> EXERCISE DESCRIPTION:
Go to the line below containing "(forall x, x" and print exactly from there through the line containing "Proof. induction l", both included. Print nothing else.

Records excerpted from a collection
[Start of Attachment]

Lemma omap_sublist {A B} (f g : A -> option B) (l : list A) :
  (forall x, x ∈ l -> g x = f x \/ g x = None) -> omap g l `sublist_of` omap f l.
Proof.
  induction l as [|x l IH]; intros H; [constructor|]. csimpl.
  assert (omap g l `sublist_of` omap f l) by (apply IH; intros y Hy; apply H; by right).
  destruct (H x) as [-> | ->]; [left| |]; destruct (f x); (done || by constructor).
Qed.

Lemma sublist_filter_bool {A} (f : A -> bool) l : List.filter f l `sublist_of` l.
Proof. induction l as [|x l IH]; simpl; [constructor|]. destruct (f x); by constructor. Qed.

Lemma Forall_filter_bool {A} (P : A -> Prop) (f : A -> bool) l : Forall P l -> Forall P (List.filter f l).
Proof. induction 1; simpl; [constructor|]. destruct (f _); [constructor|]; done. Qed.

#[export] Instance filter_bool_perm {A} (f : A -> bool) :
  Proper (Permutation ==> Permutation) (List.filter f).
Proof.
  intros l1 l2 HP. induction HP as [|x l1 l2 _ IH|x y l|l1 l2 l3 _ IH1 _ IH2]; simpl; [done| | |by etransitivity].
  - by destruct (f x); [constructor|].
  - destruct (f x), (f y); try done. apply perm_swap.
Qed.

[End of Attachment]

> RESULT OF THE TASK:
  (forall x, x ∈ l -> g x = f x \/ g x = None) -> omap g l `sublist_of` omap f l.
Proof.
  induction l as [|x l IH]; intros H; [constructor|]. csimpl.
  assert (omap g l `sublist_of` omap f l) by (apply IH; intros y Hy; apply H; by right).
  destruct (H x) as [-> | ->]; [left| |]; destruct (f x); (done || by constructor).
Qed.

Lemma sublist_filter_bool {A} (f : A -> bool) l : List.filter f l `sublist_of` l.
Proof. induction l as [|x l IH]; simpl; [constructor|]. destruct (f x); by constructor. Qed.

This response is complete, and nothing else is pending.